Author Contributions

J.B.: investigation, data curation; J.W.: conceptualization, data curation, writing—review and editing. All authors have read and agreed to the published version of the manuscript.

Institutional Review Board Statement

The study was conducted in accordance with the Declaration of Helsinki, and approved by the Ethics Committee of the University Medical Center Goettingen (No.18/1/18).

Informed Consent Statement

Informed consent was obtained from all subjects involved in the study.

Data Availability Statement

All data are included in the manuscript.

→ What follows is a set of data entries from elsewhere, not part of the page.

Lemma monitorPair_opportunities_are_sound_witness :
  let r := fst (monitorPair host0 chain0 [] Config.WETH Config.USDC) in
  exists o,
    In o (opportunities r) /\
    (0 <? Opportunity.grossProfitPercent o)%float = true /\
    (Opportunity.buyPrice o <? Opportunity.sellPrice o)%float = true /\
    Opportunity.buyPool o <> Config.ZERO_ADDRESS /\
    Opportunity.sellPool o <> Config.ZERO_ADDRESS.
Proof.
  intros r.
  destruct (monitorPair_opportunities_are_sound host0 chain0 [] Config.WETH Config.USDC)
    as (_ & _ & _ & H).
  fold r in H.
  destruct (opportunities r) as [|o l] eqn:E; [vm_compute in E; discriminate|].
  exists o. split; [left; reflexivity|].
  apply H. left. reflexivity.
Defined.

(** ** The detector's thresholds *)

Lemma or_number_truthy x d : truthy_number d = true -> truthy_number (or_number x d) = true.
Proof.
  intros Hd. destruct x as [v|]; [|exact Hd]. cbn [or_number].
  destruct (truthy_number v) eqn:E; [exact E | exact Hd].
Qed.

(** X18.  No threshold of the detector is ever zero or NaN: an option that is
    absent, zero or NaN gives way to the default, so a detector without a
    profit floor or with a zero slippage tolerance cannot be built; an
    option that is neither zero nor NaN is taken as given. *)
Theorem constructor_thresholds_are_never_zero :
  forall options : OpportunityDetector.Options,
    let this := OpportunityDetector.constructor options in
    (truthy_number (OpportunityDetector.minProfitUsd this) = true /\
     truthy_number (OpportunityDetector.maxSlippageBps this) = true /\
     truthy_number (OpportunityDetector.minProfitBps this) = true /\
     truthy_number (OpportunityDetector.maxFlashloanPercent this) = true /\
     truthy_number (OpportunityDetector.ethPriceUsd this) = true /\
     truthy_number (OpportunityDetector.baseFeeGwei this) = true) /\
    (forall v, OpportunityDetector.opt_minProfitUsd options = Some v ->
               OpportunityDetector.minProfitUsd this
               = if truthy_number v then v else Config.MIN_PROFIT_USD Config.SAFETY) /\
    (forall v, OpportunityDetector.opt_maxSlippageBps options = Some v ->
               OpportunityDetector.maxSlippageBps this
               = if truthy_number v then v else Config.MAX_SLIPPAGE_BPS Config.SAFETY) /\
    (forall v, OpportunityDetector.opt_minProfitBps options = Some v ->
               OpportunityDetector.minProfitBps this
               = if truthy_number v then v else Config.MIN_PROFIT_BPS Config.SAFETY) /\
    (forall v, OpportunityDetector.opt_maxFlashloanPercent options = Some v ->
               OpportunityDetector.maxFlashloanPercent this
               = if truthy_number v then v
                 else Config.MAX_FLASHLOAN_PERCENT Config.SAFETY).
Proof.
  intros options this. subst this. unfold OpportunityDetector.constructor.
  cbn [OpportunityDetector.minProfitUsd OpportunityDetector.maxSlippageBps
       OpportunityDetector.minProfitBps OpportunityDetector.maxFlashloanPercent
       OpportunityDetector.ethPriceUsd OpportunityDetector.baseFeeGwei].
  split; [|repeat split; intros v ->; reflexivity].
  repeat split; apply or_number_truthy; vm_compute; reflexivity.
Qed.

Lemma constructor_thresholds_are_never_zero_witness :
  let options :=
    {| OpportunityDetector.opt_minProfitUsd := Some 0%float;
       OpportunityDetector.opt_maxSlippageBps := Some 100%float;
       OpportunityDetector.opt_minProfitBps := Some nan;
       OpportunityDetector.opt_maxFlashloanPercent := None;
       OpportunityDetector.opt_ethPriceUsd := None;
       OpportunityDetector.opt_baseFeeGwei := None |} in
  let this := OpportunityDetector.constructor options in
  OpportunityDetector.minProfitUsd this = 0.5%float /\
  OpportunityDetector.maxSlippageBps this = 100%float /\
  OpportunityDetector.minProfitBps this = 10%float.
Proof.
  intros options this.
  destruct (constructor_thresholds_are_never_zero options) as (_ & H1 & H2 & H3 & _).
  split; [exact (H1 _ eq_refl)|]. split; [exact (H2 _ eq_refl) | exact (H3 _ eq_refl)].
Defined.

(** ** The controller *)

Lemma getPoolState_liquidity client poolAddress state :
  getPoolState client poolAddress = Some state ->
  read_liquidity client poolAddress = Some (st_liquidity state).
Proof.
  unfold getPoolState.
  destruct (read_slot0 client poolAddress); [|discriminate].
  destruct (read_liquidity client poolAddress); [|discriminate].
  destruct (read_token0 client poolAddress); [|discriminate].
  destruct (read_token1 client poolAddress); [|discriminate].
  destruct (read_fee client poolAddress); [|discriminate].
  intros [= <-]. reflexivity.
Qed.

(** On a chain all of whose pools hold at least 200 units, so do both sides
    of every opportunity [monitorPair] reports. *)

Lemma monitorPair_liquidity host client poolCache tokenA tokenB :
  (forall poolAddress l, read_liquidity client poolAddress = Some l -> (200 <= l)%Z) ->
  forall o,
    In o (opportunities (fst (monitorPair host client poolCache tokenA tokenB))) ->
    exists buyLiquidity sellLiquidity,
      BigInt (Opportunity.buyLiquidity o) = Some buyLiquidity /\
      BigInt (Opportunity.sellLiquidity o) = Some sellLiquidity /\
      (200 <= buyLiquidity)%Z /\ (200 <= sellLiquidity)%Z.
Proof.
  intros Hliq o. unfold monitorPair.
  destruct (getPricesForPair_quotes host client poolCache tokenA tokenB)
    as (_ & _ & Hq). cbn zeta in *.
  destruct (getPricesForPair host client poolCache tokenA tokenB) as [quotes cache'].
  cbn [fst snd prices opportunities] in *.
  intros Hin. unfold findArbitrageOpportunities in Hin.
  apply sort_In, compare_all_In in Hin.
  destruct Hin as (i & j & a & b & _ & Hi & Hj & -> & _).
  apply nth_error_In in Hi, Hj.
  assert (Hone : forall q, In q quotes ->
            exists l, BigInt (PoolQuote.liquidity q) = Some l /\ (200 <= l)%Z).
  { intros q Hin. destruct (Hq q Hin) as (n & f & fee & _ & _ & _ & _ & _ & _ & state
                                            & Hs & _ & _ & Hl & _).
    exists (st_liquidity state). rewrite Hl. split; [apply BigInt_toString_roundtrip|].
    eapply Hliq, getPoolState_liquidity, Hs. }
  destruct (Hone a Hi) as (la & Ha & Hla). destruct (Hone b Hj) as (lb & Hb & Hlb).
  cbn [opportunity_of Opportunity.buyLiquidity Opportunity.sellLiquidity].
  destruct (PoolQuote.price a <? PoolQuote.price b)%float; eauto 10.
Qed.

Lemma evaluate_each_none_viable builds this opps :
  (forall o, In o opps ->
     exists ev, OpportunityDetector.evaluate (MaggieBot.opportunityDetector this) o = Some ev /\
                OpportunityDetector.shouldExecute ev = false) ->
  forall stats, MaggieBot.evaluate_each builds this opps stats = stats.
Proof.
  induction opps as [|o rest IH]; intros H stats; [reflexivity|].
  cbn [MaggieBot.evaluate_each].
  destruct (H o (or_introl eq_refl)) as (ev & -> & ->).
  apply IH. intros o' Ho'. apply H. right. exact Ho'.
Qed.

Additional immunohistochemical data are found at: The Human Protein Atlas (https://www.proteinatlas.org/; accessed on 5 November 2024).

Conflicts of Interest

The authors declare that this study received funding from Verein zur Förderung der Lymphologie e.V., 79856 Hinterzarten, Germany. The funder was not involved in the study design, collection, analysis, interpretation of data, the writing of this article or the decision to submit it for publication.

Funding Statement

The studies were supported by the Verein zur Förderung der Lymphologie e.V., 79856 Hinterzarten, Germany.